Institut de Mathématiques de Toulouse (IMT), Université de Toulouse, Toulouse, France.
Imactiv-3D. Centre Pierre Potier, 1 place Pierre Potier, 31100, Toulouse, France.
Sci Rep. 2024 May 21;14(1):11604. doi: 10.1038/s41598-024-60916-8.

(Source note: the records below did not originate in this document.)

(* ===== verification/Boot.v ===== *)
(** * Start of the kernel (arch/riscv/kernel/boot.c, init/main.c)

    The first page table, made before address translation is on: all physical memory
    at its kernel address, and the boot code at its physical address until
    [cancel_temp_pgdir] takes that mapping away.  Memory holds the words that were
    written since the machine came up, by physical address; reading any other word is
    a fault, so that nothing depends on what memory held before. *)
From S2P Require Import Prelude DList CString Sched PageTable Mm.

Definition PGDIR_PA : Z := 0x51000000.
Definition SATP_MODE_SV39 : Z := 8.
Definition SATP_ASID_SHIFT : Z := 44.
Definition SATP_MODE_SHIFT : Z := 60.

Record bootst := mkBoot { bmem : words; pg_base : Z; satp : Z }.
Definition with_bmem v s := mkBoot v (pg_base s) (satp s).
Definition with_satp v s := mkBoot (bmem s) (pg_base s) v.

Definition pload (a : Z) : M bootst Z := m ← gets bmem; lift (of_option Fault (m !! a)).
Definition pstore (a v : Z) : M bootst unit := modify (fun s => with_bmem (st64 (bmem s) a v) s).

(** ** boot.c *)

Definition alloc_page : M bootst Z :=
  modify (fun s => mkBoot (bmem s) (u64 (pg_base s + 0x1000)) (satp s));;
  gets pg_base.

(** One page of 2 MB. *)
Definition map_page (va pa pgdir : Z) : M bootst unit :=
  e ← pload (slot pgdir (vpn2 va));
  (if e =? 0 then
     q ← alloc_page;
     pstore (slot pgdir (vpn2 va)) (set_pfn e (Z.shiftr q NORMAL_PAGE_SHIFT));;
     e ← pload (slot pgdir (vpn2 va));
     pstore (slot pgdir (vpn2 va)) (set_attribute e PAGE_PRESENT);;
     e ← pload (slot pgdir (vpn2 va));
     modify (fun s => with_bmem (clear_pgdir (get_pa e) (bmem s)) s)
   else mret tt);;
  e ← pload (slot pgdir (vpn2 va));
  let pmd := get_pa e in
  l ← pload (slot pmd (vpn1 va));
  pstore (slot pmd (vpn1 va)) (set_pfn l (Z.shiftr pa NORMAL_PAGE_SHIFT));;
  l ← pload (slot pmd (vpn1 va));
  pstore (slot pmd (vpn1 va))
    (set_attribute l (PAGE_PRESENT + PAGE_READ + PAGE_WRITE + PAGE_EXEC + PAGE_ACCESSED + PAGE_DIRTY)).

Definition set_satp (mode asid ppn : Z) : M bootst unit :=
  modify (with_satp (Z.lor (Z.lor (u64 (Z.shiftl mode SATP_MODE_SHIFT)) (u64 (Z.shiftl asid SATP_ASID_SHIFT))) ppn)).
Definition enable_vm : M bootst unit := set_satp SATP_MODE_SV39 0 (Z.shiftr PGDIR_PA NORMAL_PAGE_SHIFT).

(** [for (va = from; va < limit; va += 0x200000) map_page(va, pa(va), pgdir)] *)
Fixpoint map_range (fuel : nat) (va limit : Z) (pa : Z -> Z) (pgdir : Z) : M bootst unit :=
  if va <? limit then
    match fuel with
    | O => fail OutOfFuel
    | S fuel' => map_page va (pa va) pgdir;; map_range fuel' (u64 (va + 0x200000)) limit pa pgdir
    end
  else mret tt.
(** 128 pages and 8 pages. *)
Definition setup_vm : M bootst unit :=
  modify (fun s => with_bmem (clear_pgdir PGDIR_PA (bmem s)) s);;
  map_range 128 0xffffffc050000000 0xffffffc060000000 kva2pa PGDIR_PA;;
  map_range 8 0x50000000 0x51000000 (fun pa => pa) PGDIR_PA;;
  enable_vm.

(** The result is the address of the kernel that is called. *)
Definition boot_kernel (start mhartid : Z) : M bootst Z :=
  (if mhartid =? 0 then setup_vm else enable_vm);;
  mret (pa2kva start).

(** ** Address translation, by the architecture (Sv39) *)

Definition canonical (va : Z) : bool := (0 <=? va) && ((va <? 2 ^ 38) || ((2 ^ 64 - 2 ^ 38 <=? va) && (va <? 2 ^ 64))).
Definition RWX : Z := PAGE_READ + PAGE_WRITE + PAGE_EXEC.
(** The table of the second level at index [i], and the page at index [j] of a table;
    a larger page and a third level do not occur here. *)
Definition table_at (m : words) (root i : Z) : option Z :=
  e ← m !! slot root i;
  if (Z.land e PAGE_PRESENT =? 0) || negb (Z.land e RWX =? 0) then None else Some (get_pa e).
Definition page_at (m : words) (t j : Z) : option Z :=
  l ← m !! slot t j;
  if (Z.land l PAGE_PRESENT =? 0) || (Z.land l RWX =? 0) then None else Some (get_pa l).
Definition translate (s : bootst) (va : Z) : option Z :=
  if (satp s =? Z.lor (Z.shiftl SATP_MODE_SV39 60) (Z.shiftr PGDIR_PA 12)) && canonical va then
    t ← table_at (bmem s) PGDIR_PA (va mod 2 ^ 39 / 2 ^ 30);
    base ← page_at (bmem s) t (va mod 2 ^ 30 / 2 ^ 21);
    Some (base + va mod 2 ^ 21)
  else None.

(** ** main.c *)

(** Access to a virtual address. *)
Definition vload (va : Z) : M bootst Z := s ← get_st; a ← lift (of_option Fault (translate s va)); pload a.
Definition vstore (va v : Z) : M bootst unit := s ← get_st; a ← lift (of_option Fault (translate s va)); pstore a v.
Fixpoint vclear (n : nat) (va : Z) : M bootst unit :=
  match n with O => mret tt | S n' => vstore va 0;; vclear n' (va + 8) end.

Definition cancel_temp_pgdir : M bootst unit :=
  let va := 0x50000000 in
  let vpn2 := Z.shiftr va (NORMAL_PAGE_SHIFT + PPN_BITS + PPN_BITS) in
  e ← vload (slot PGDIR_VA vpn2);
  vclear NUM_PTE_ENTRY (pa2kva (get_pa e));;
  vstore (slot PGDIR_VA vpn2) 0.

(** [current_running] of hart 0 is the idle PCB of the master. *)
Definition init_pcb : M sched unit :=
  for_loop NUM_MAX_TASK 0 (fun i => upd_pcb (Pcb (Z.to_nat i)) (set_status TASK_EXITED));;
  modify (with_current MasterPid0).

(** ** Properties *)

Definition power_on : bootst := mkBoot ∅ PGDIR_PA 0.
(** The pages that should be there: 2 MB pages 128 to 255 of slot 257, and 128 to 135
    of slot 1 while the boot code is mapped at its physical address. *)
Definition wanted_page (boot : bool) (i j : Z) : option Z :=
  if ((i =? 257) && (128 <=? j) && (j <? 256)) || (boot && (i =? 1) && (128 <=? j) && (j <? 136))
  then Some (0x40000000 + j * 0x200000) else None.
Definition check_tables (boot : bool) (s : bootst) : bool :=
  (satp s =? Z.lor (Z.shiftl SATP_MODE_SV39 60) (Z.shiftr PGDIR_PA 12)) &&
  forallb (fun i => match table_at (bmem s) PGDIR_PA i with
    | None => negb (i =? 257) && negb (boot && (i =? 1))
    | Some t => forallb (fun j => bool_decide (page_at (bmem s) t j = wanted_page boot i j)) (map Z.of_nat (seq 0 512))
    end) (map Z.of_nat (seq 0 512)).

Lemma in_512 i : 0 <= i < 512 -> i ∈ map Z.of_nat (seq 0 512).
Proof. intros Hi. apply list_elem_of_fmap. exists (Z.to_nat i). split; [lia|]. apply elem_of_seq. lia. Qed.

Lemma check_tables_spec boot s i j :
  check_tables boot s = true -> 0 <= i < 512 -> 0 <= j < 512 ->
  (t ← table_at (bmem s) PGDIR_PA i; page_at (bmem s) t j) = wanted_page boot i j.
Proof.
  intros [_ Hc]%andb_true_iff Hi Hj. rewrite forallb_forall in Hc. specialize (Hc i). rewrite <- list_elem_of_In in Hc. specialize (Hc (in_512 i Hi)).
  destruct (table_at _ _ _) as [t|] eqn:E; cbn.
  - rewrite forallb_forall in Hc. specialize (Hc j). rewrite <- list_elem_of_In in Hc. exact (proj1 (bool_decide_eq_true _) (Hc (in_512 j Hj))).
  - apply andb_true_iff in Hc as [H1%negb_true_iff H2%negb_true_iff]. unfold wanted_page. rewrite H1. destruct boot; cbn in *; [by rewrite H2|done].
Qed.

(** What a virtual address stands for. *)
Definition meaning (boot : bool) (va : Z) : option Z :=
  if (0xffffffc050000000 <=? va) && (va <? 0xffffffc060000000) then Some (kva2pa va)
  else if boot && (0x50000000 <=? va) && (va <? 0x51000000) then Some va else None.

Lemma canonical_cases va : canonical va = true ->
  (0 <= va < 2 ^ 38 /\ va mod 2 ^ 39 = va) \/ (2 ^ 64 - 2 ^ 38 <= va < 2 ^ 64 /\ va mod 2 ^ 39 = va - (2 ^ 64 - 2 ^ 39)).
Proof.
  unfold canonical. intros [H0%Z.leb_le [H1%Z.ltb_lt|[H1%Z.leb_le H2%Z.ltb_lt]%andb_true_iff]%orb_true_iff]%andb_true_iff.
  - left. split; [lia|]. apply Z.mod_small. lia.
  - right. split; [lia|]. symmetry. apply (Z.mod_unique _ _ (2 ^ 25 - 1)); lia.
Qed.

Lemma translate_checked boot s va :
  check_tables boot s = true -> canonical va = true -> translate s va = meaning boot va.
Proof.
  intros Hc Hv. pose proof (canonical_cases va Hv) as Hva. pose proof Hc as [Hs _]%andb_true_iff.
  unfold translate. rewrite Hs, Hv. cbn [andb].
  pose proof (Z.mod_pos_bound va (2 ^ 39) ltac:(lia)). pose proof (Z.mod_pos_bound va (2 ^ 30) ltac:(lia)).
  pose proof (Z.mod_pos_bound va (2 ^ 21) ltac:(lia)).
  set (i := va mod 2 ^ 39 / 2 ^ 30). set (j := va mod 2 ^ 30 / 2 ^ 21).
  assert (0 <= i < 512) as Hi by (unfold i; split; [apply Z.div_pos; lia|apply Z.div_lt_upper_bound; lia]).
  assert (0 <= j < 512) as Hj by (unfold j; split; [apply Z.div_pos; lia|apply Z.div_lt_upper_bound; lia]).
  pose proof (check_tables_spec boot s i j Hc Hi Hj) as E.
  assert (va mod 2 ^ 39 = i * 2 ^ 30 + j * 2 ^ 21 + va mod 2 ^ 21) as Hsplit.
  { pose proof (Z.div_mod (va mod 2 ^ 39) (2 ^ 30) ltac:(lia)) as D1. fold i in D1.
    pose proof (Z.div_mod (va mod 2 ^ 30) (2 ^ 21) ltac:(lia)) as D2. fold j in D2.
    rewrite Z.mod_mod_divide in D1 by (exists (2 ^ 9); lia).
    rewrite Z.mod_mod_divide in D2 by (exists (2 ^ 9); lia). lia. }
  replace (t ← table_at (bmem s) PGDIR_PA i; base ← page_at (bmem s) t j; Some (base + va mod 2 ^ 21))
    with (base ← wanted_page boot i j; Some (base + va mod 2 ^ 21)) by (rewrite <- E; by destruct (table_at _ _ _)).
  set (r := va mod 2 ^ 21) in *. clearbody i j r. clear E Hc Hs.
  assert (kva2pa va = va - KVA_BASE \/ va < 2 ^ 38) as Hk.
  { destruct Hva as [Hlow|Hhigh]; [right; lia|left]. unfold kva2pa, KVA_BASE. apply u64_small. lia. }
  unfold wanted_page, meaning, KVA_BASE in *.
  destruct boot; cbn [andb];
    destruct (Z.eqb_spec i 257), (Z.eqb_spec i 1), (Z.leb_spec 128 j), (Z.ltb_spec j 256), (Z.ltb_spec j 136),
      (Z.leb_spec 0xffffffc050000000 va), (Z.ltb_spec va 0xffffffc060000000), (Z.leb_spec 0x50000000 va), (Z.ltb_spec va 0x51000000);
    cbn [andb orb]; try lia; try done; cbn; f_equal; lia.
Qed.

Lemma translate_all boot s va :
  check_tables boot s = true -> translate s va = if canonical va then meaning boot va else None.
Proof.
  intros Hc. destruct (canonical va) eqn:E; [by apply translate_checked|]. unfold translate. by rewrite E, andb_false_r.
Qed.

Lemma tables_computed :
  match setup_vm power_on with
  | Ok (_, s) => check_tables true s && match cancel_temp_pgdir s with Ok (_, s') => check_tables false s' | Err _ => false end
  | Err _ => false
  end = true.
Proof. vm_compute. reflexivity. Qed.

(** C20. After boot_kernel exactly the kernel window and the boot code are mapped;
    cancel_temp_pgdir removes the latter and nothing else. *)
Theorem boot_address_space start :
  exists s s', boot_kernel start 0 power_on = Ok (pa2kva start, s) /\ cancel_temp_pgdir s = Ok (tt, s') /\
    (forall va, translate s va = if canonical va then meaning true va else None) /\
    (forall va, translate s' va = if canonical va then meaning false va else None).
Proof.
  pose proof tables_computed as H. destruct (setup_vm power_on) as [[[] s]|] eqn:E; [|done].
  apply andb_true_iff in H as [H1 H2]. destruct (cancel_temp_pgdir s) as [[[] s']|] eqn:E'; [|done].
  exists s, s'. split; [unfold boot_kernel; cbn [Z.eqb]; by rewrite (bind_ok _ _ _ _ _ E)|]. split; [done|].
  split; intros va; by apply translate_all.
Qed.

(** A second hart that removes the mapping again finds an empty entry, takes address 0 for
    the table and faults. *)
Lemma cancel_twice :
  match (setup_vm;; cancel_temp_pgdir;; cancel_temp_pgdir) power_on with Err Fault => true | _ => false end = true.
Proof. vm_compute. reflexivity. Qed.

(** The pages the allocators hand out lie in the kernel's window. *)
Lemma pages_in_window k off :
  0 <= off < PAGE_SIZE ->
  (0 <= k < FREE_USER_PAGE_NUM -> meaning false (USER_MEM_BASE + k * PAGE_SIZE + off) = Some (kva2pa (USER_MEM_BASE + k * PAGE_SIZE + off))) /\
  (0 <= k < FREE_KERNEL_PAGE_NUM -> meaning false (INIT_KERNEL_STACK + k * PAGE_SIZE + off) = Some (kva2pa (INIT_KERNEL_STACK + k * PAGE_SIZE + off))).
Proof.
  unfold meaning, USER_MEM_BASE, INIT_KERNEL_STACK, PAGE_SIZE, FREE_USER_PAGE_NUM, FREE_KERNEL_PAGE_NUM.
  intros Ho. split; intros Hk; rewrite (proj2 (Z.leb_le _ _)), (proj2 (Z.ltb_lt _ _)) by lia; done.
Qed.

We present Svetlana (SuperVised sEgmenTation cLAssifier for NapAri), an open-source Napari plugin dedicated to the manual or automatic classification of segmentation results. A few recent software tools have made it possible to automatically segment complex 2D and 3D objects such as cells in biology with unrivaled performance. However, the subsequent analysis of the results is oftentimes inaccessible to non-specialists. The Svetlana plugin aims at going one step further, by allowing end-users to label the segmented objects and to pick, train and run arbitrary neural network classifiers. The resulting network can then be used for the quantitative analysis of biophysical phenoma. We showcase its performance through challenging problems in 2D and 3D and provide a comprehensive discussion on its strengths and limits.
我们介绍 Svetlana(用于 Napari 的监督分割分类器),这是一个开源的 Napari 插件,专门用于手动或自动分类分割结果。一些最近的软件工具已经使得用无与伦比的性能自动分割生物学中复杂的 2D 和 3D 物体(如细胞)成为可能。然而,结果的后续分析往往是无法访问的非专业人士。Svetlana 插件旨在更进一步,允许最终用户标记分割的对象,并选择、训练和运行任意神经网络分类器。然后,该网络可用于生物物理现象的定量分析。我们通过 2D 和 3D 中的挑战性问题展示了它的性能,并对其优缺点进行了全面的讨论。